## [Exercise prompt]
Beginning with the first line of the data below, reproduce every line unchanged, ending with the line that holds "Context (cfg : singleCfg).".

## [Entries shown]
(* ===== verification/SingletonFacts.v ===== *)
(** * One proxy at a time

    A proxy whose fence lets a write through owns the singleton key at that
    moment, and the proxies of a Redis follow one another: none lets a write
    through after another one did. *)

From stdpp Require Import sorting.
From S2P Require Import Prelude GoLib Resp Policy Singleton.

Section facts.
Context (cfg : singleCfg).
Context (HS : Singleton cfg = true) (HT : 26 * 10^6 <= SingletonTTL cfg).

(** The time a proof of ownership is good for, and the life of the key. *)
Definition proofTime : Z := SingletonTTL cfg - Z.quot (SingletonTTL cfg) 5.
Definition keyLife : Z := ttlMillis cfg * 10^6.

Lemma ttl_pos : 0 < ttlMillis cfg.
Proof using HT. unfold ttlMillis. rewrite Z.quot_div_nonneg by lia. pose proof (Z.div_mod (SingletonTTL cfg) (10^6)). pose proof (Z.mod_pos_bound (SingletonTTL cfg) (10^6)). lia. Qed.

(** The fifth of the lifetime is more than a fast clock of Redis and the
    rounding to milliseconds take. *)
Lemma margin : 0 < proofTime /\ 25 * keyLife >= 24 * SingletonTTL cfg + 24 - 25 * 10^6 + SingletonTTL cfg /\ 5 * proofTime <= 4 * SingletonTTL cfg + 4.
Proof using HT.
  unfold proofTime, keyLife, ttlMillis. rewrite !Z.quot_div_nonneg by lia.
  pose proof (Z.div_mod (SingletonTTL cfg) (10^6)). pose proof (Z.mod_pos_bound (SingletonTTL cfg) (10^6)).
  pose proof (Z.div_mod (SingletonTTL cfg) 5). pose proof (Z.mod_pos_bound (SingletonTTL cfg) 5). lia.
Qed.
Lemma drift dp dr : 0 <= dp -> 0 <= dr -> 5 * dr <= 6 * dp -> proofTime * dr <= keyLife * dp.
Proof using HT. intros. destruct margin as (? & ? & ?). nia. Qed.

(** ** The invariant *)

(** What a proxy relies on: starts of requests that proved its ownership. *)
Inductive claims (x : prox) : Z -> Prop :=
  | cl_check s : s ∈ x_checks x -> claims x s
  | cl_last s : x_closed x = false -> x_last x = Some s -> claims x s
  | cl_start c v : x_closed x = false -> x_start x = SAsk c -> c_got c = Some v -> VType v = "+"%char -> claims x (c_start c)
  | cl_renew c v : x_closed x = false -> x_renew x = RAsk c -> c_got c = Some v -> VType v = ":"%char -> VInt v = 1 -> claims x (c_start c).

Definition proven (w : sworld) (x : prox) (s : Z) : Prop :=
  s <= sw_now w /\ (proofTime <= sw_now w - s \/
    exists d, sw_key w = Some (x_inc x, d) /\ keyLife * (proofTime - (sw_now w - s)) <= proofTime * (d - sw_rnow w)).

Definition asked (x : prox) (t : Z) : Prop :=
  (exists c, x_start x = SAsk c /\ c_start c = t) \/ (exists c, x_renew x = RAsk c /\ c_start c = t).

(** [i] came to own the key no later than [j]. *)
Definition before (h : list nat) (i j : nat) : Prop := i = j \/ exists a b c, h = a ++ i :: b ++ j :: c.

Definition setter (m : smsg) : option nat := match sm_req m with ReqSet => Some (sm_px m) | _ => None end.

Record single (w : sworld) : Prop := {
  si_incs i j x y : sw_px w !! i = Some x -> sw_px w !! j = Some y -> x_started x = true -> x_started y = true -> x_inc x = x_inc y -> i = j;
  si_key v d : sw_key w = Some (v, d) -> exists i x, sw_px w !! i = Some x /\ x_started x = true /\ x_inc x = v /\ last (sw_hist w) = Some i;
  si_msgs m : m ∈ sw_msgs w -> exists x, sw_px w !! sm_px m = Some x /\ x_started x = true;
  si_hist : NoDup (sw_hist w ++ omap (M := list) setter (sw_msgs w));
  si_owners i : i ∈ sw_hist w -> exists x, sw_px w !! i = Some x /\ x_started x = true;
  si_proofs i x s : sw_px w !! i = Some x -> claims x s -> x_started x = true /\ proven w x s;
  si_asked i x t : sw_px w !! i = Some x -> asked x t -> x_started x = true /\ t <= sw_now w;
  si_release m x : m ∈ sw_msgs w -> sm_req m = ReqRelease -> sw_px w !! sm_px m = Some x -> x_closed x = true /\ x_checks x = [];
  si_log : StronglySorted (before (sw_hist w)) (sw_log w);
  si_logged i : i ∈ sw_log w -> i ∈ sw_hist w;
}.

(** *** Steps of one proxy that leave Redis alone *)
Record calm (w : sworld) (x x' : prox) : Prop := {
  ca_inc : x_inc x' = x_inc x;
  ca_started : x_started x' = x_started x;
  ca_claims s : claims x' s -> claims x s \/ (x_started x = true /\ proven w x s);
  ca_asked t : asked x' t -> asked x t \/ (x_started x = true /\ t <= sw_now w);
  ca_closed : x_closed x = true -> x_closed x' = true /\ (x_checks x = [] -> x_checks x' = []);
}.

Lemma calm_trans w x y z : calm w x y -> calm w y z -> calm w x z.
Proof.
  intros [A1 A2 A3 A4 A5] [B1 B2 B3 B4 B5]. split; [congruence|congruence| | |].
  - intros s [?%A3|[? Hp]]%B3; [done|]. right. unfold proven in *. rewrite A1 in Hp. split; [congruence|done].
  - intros t [Ht|[? ?]]%B4; [by apply A4|right; split; [congruence|done]].
  - intros Hc. destruct (A5 Hc) as [Hc' Hk]. destruct (B5 Hc') as [? ?]. eauto.
Qed.
Lemma calm_refl w x : calm w x x.
Proof. split; auto. Qed.

Lemma single_px w i x x' : single w -> sw_px w !! i = Some x -> calm w x x' -> single (setPx i x' w).
Proof.
  intros HI Hx Hc. pose proof (ca_started _ _ _ Hc) as Est. pose proof (ca_inc _ _ _ Hc) as Einc.
  assert (forall j y, <[i := x']> (sw_px w) !! j = Some y -> exists y0, sw_px w !! j = Some y0 /\ x_inc y = x_inc y0 /\ x_started y = x_started y0 /\ calm w y0 y) as Hback.
  { intros j y. destruct (decide (i = j)) as [<-|]; [rewrite lookup_insert_eq|rewrite lookup_insert_ne by done]; intros [= <-] || intros Hy.
    - by exists x.
    - exists y. split_and!; [done..|apply calm_refl]. }
  assert (forall j y, sw_px w !! j = Some y -> exists y', <[i := x']> (sw_px w) !! j = Some y' /\ x_inc y' = x_inc y /\ x_started y' = x_started y) as Hfwd.
  { intros j y Hy. destruct (decide (i = j)) as [<-|]; [rewrite lookup_insert_eq|rewrite lookup_insert_ne by done]; [|by exists y].
    exists x'. split_and!; [done|congruence..]. }
  destruct HI as [I1 I2 I3 I4 I5 I6 I7 I8 I9 I10]. split; cbn [sw_px sw_key sw_msgs sw_hist sw_log sw_now sw_rnow setPx]; try done.
  - intros j k y z (y0 & ? & ? & ? & _)%Hback (z0 & ? & ? & ? & _)%Hback ? ? ?. eapply I1; eauto; congruence.
  - intros v d (j & y & Hy & ? & ? & ?)%I2. destruct (Hfwd j y Hy) as (y' & ? & ? & ?). exists j, y'. split_and!; congruence.
  - intros m (y & Hy & ?)%I3. destruct (Hfwd _ y Hy) as (y' & ? & ? & ?). exists y'. split; congruence.
  - intros j (y & Hy & ?)%I5. destruct (Hfwd _ y Hy) as (y' & ? & ? & ?). exists y'. split; congruence.
  - intros j y s (y0 & Hy & Hi & ? & Hk)%Hback Hs.
    assert (x_started y0 = true /\ proven w y0 s) as [? Hp] by (destruct (ca_claims _ _ _ Hk s Hs); [by eapply I6|done]).
    split; [congruence|]. unfold proven in *. cbn. by rewrite Hi.
  - intros j y t (y0 & Hy & Hi & ? & Hk)%Hback [Ht|[? ?]]%(ca_asked _ _ _ Hk); [|split; [congruence|done]].
    destruct (I7 _ _ _ Hy Ht). split; [congruence|done].
  - intros m y Hm Hr (y0 & Hy & _ & _ & Hk)%Hback. destruct (I8 m y0 Hm Hr Hy) as [Hc1 Hc2]. destruct (ca_closed _ _ _ Hk Hc1). auto.
Qed.
(* ===== verification/Json.v ===== *)
(** * What the code uses of encoding/json

    [marshal] prints a value as json.Marshal does (no spaces, HTML characters
    and invalid UTF-8 escaped) and [parse] reads a text as json.Unmarshal's
    scanner and decoder do, into a value that the caller then decodes into its
    struct.  [parse_marshal], in the second part, is the round trip. *)

From S2P Require Import Prelude GoLib.
From Stdlib Require Import String.
Local Open Scope string_scope.
Local Open Scope Z_scope.
Local Open Scope go_scope.

(** ** Runes of a byte string (package utf8) *)
Inductive rune :=
  | RAscii (c : ascii)
  | RMulti (s : string)      (* a valid sequence of two to four bytes *)
  | RBad (c : ascii).        (* a byte that starts no valid sequence *)

Definition inRange (lo hi : Z) (c : ascii) : bool := (lo <=? bval c) && (bval c <=? hi).
Definition cont (c : ascii) : bool := inRange 128 191 c.

(** The second byte that utf8's table of first bytes accepts. *)
Definition second3 (a b : ascii) : bool :=
  if bval a =? 224 then inRange 160 191 b else if bval a =? 237 then inRange 128 159 b else inRange 225 239 a && cont b.
Definition second4 (a b : ascii) : bool :=
  if bval a =? 240 then inRange 144 191 b else if bval a =? 244 then inRange 128 143 b else inRange 241 243 a && cont b.

(** DecodeRune on [a] followed by [s]. *)
Definition runeAt (a : ascii) (s : string) : rune * string :=
  if bval a <? 128 then (RAscii a, s) else
  match s with
  | "" => (RBad a, s)
  | String b s2 =>
    if inRange 194 223 a && cont b then (RMulti (String a (String b "")), s2) else
    match s2 with
    | "" => (RBad a, s)
    | String c s3 =>
      if second3 a b && cont c then (RMulti (String a (String b (String c ""))), s3) else
      match s3 with
      | "" => (RBad a, s)
      | String d s4 =>
        if second4 a b && cont c && cont d then (RMulti (String a (String b (String c (String d "")))), s4) else (RBad a, s)
      end
    end
  end.

Fixpoint runesGo (fuel : nat) (s : string) : list rune :=
  match fuel, s with
  | O, _ | _, "" => []
  | S n, String a s1 => let '(r, s2) := runeAt a s1 in r :: runesGo n s2
  end.
Definition runes (s : string) : list rune := runesGo (String.length s) s.

Definition sconcat (l : list string) : string := foldr String.append "" l.
(* ===== verification/AuditChain.v ===== *)
(** * Lines, the chain and the files of the audit log

    First the lines of a file and the bounds of a line; then the chain as its
    readers check it ([VerifyAnchors_ok], [Verify_chain], [Follow_ok]); then
    what the writer's operations do to the files ([writeBatch_spec],
    [reopen_spec]).

    How [splitLines] goes together with appending to a file and with a write
    that stops halfway; that no line the writer makes is longer than
    MaxRecordBytes; and the reader's view of a line the writer made. *)

From S2P Require Import Prelude GoLib Json Sha1 Sha256 AuditRecord AuditRead AuditWriter.
From Stdlib Require Import String Sorted.
Local Open Scope string_scope.
Local Open Scope Z_scope.
Local Open Scope go_scope.

Definition noLF (s : string) : Prop := IndexByte s LF = None.

(** ** splitLines *)
Lemma splitLines_noLF s : noLF s -> splitLines s = ([], s).
Proof.
  unfold noLF. induction s as [| c s IH]; cbn; [done |]. destruct (Ascii.eqb c LF); [done |].
  destruct (IndexByte s LF); [done |]. by rewrite IH.
Qed.

Lemma splitLines_parts s : Forall noLF (linesOf s) /\ noLF (tornOf s) /\ s = joinLines (linesOf s) +:+ tornOf s.
Proof.
  unfold linesOf, tornOf. induction s as [| c s (Hl & Ht & He)]; cbn; [done |].
  destruct (splitLines s) as [ls t] eqn:E. cbn in *. destruct (Ascii.eqb_spec c LF) as [-> | Hc].
  - cbn. split; [by constructor |]. split; [done |]. by rewrite <- He.
  - assert (Ascii.eqb c LF = false) as Hb by (by apply Ascii.eqb_neq).
    destruct ls as [| l ls]; cbn in *.
    + split; [done |]. split; [unfold noLF; cbn; by rewrite Hb, Ht | by rewrite <- He].
    + inversion_clear Hl. split; [constructor; [unfold noLF in *; cbn; rewrite Hb | done] | split; [done | by rewrite <- He]].
      by match goal with H : IndexByte l LF = None |- _ => rewrite H end.
Qed.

## [Output]
(* ===== verification/SingletonFacts.v ===== *)
(** * One proxy at a time

    A proxy whose fence lets a write through owns the singleton key at that
    moment, and the proxies of a Redis follow one another: none lets a write
    through after another one did. *)

From stdpp Require Import sorting.
From S2P Require Import Prelude GoLib Resp Policy Singleton.

Section facts.
Context (cfg : singleCfg).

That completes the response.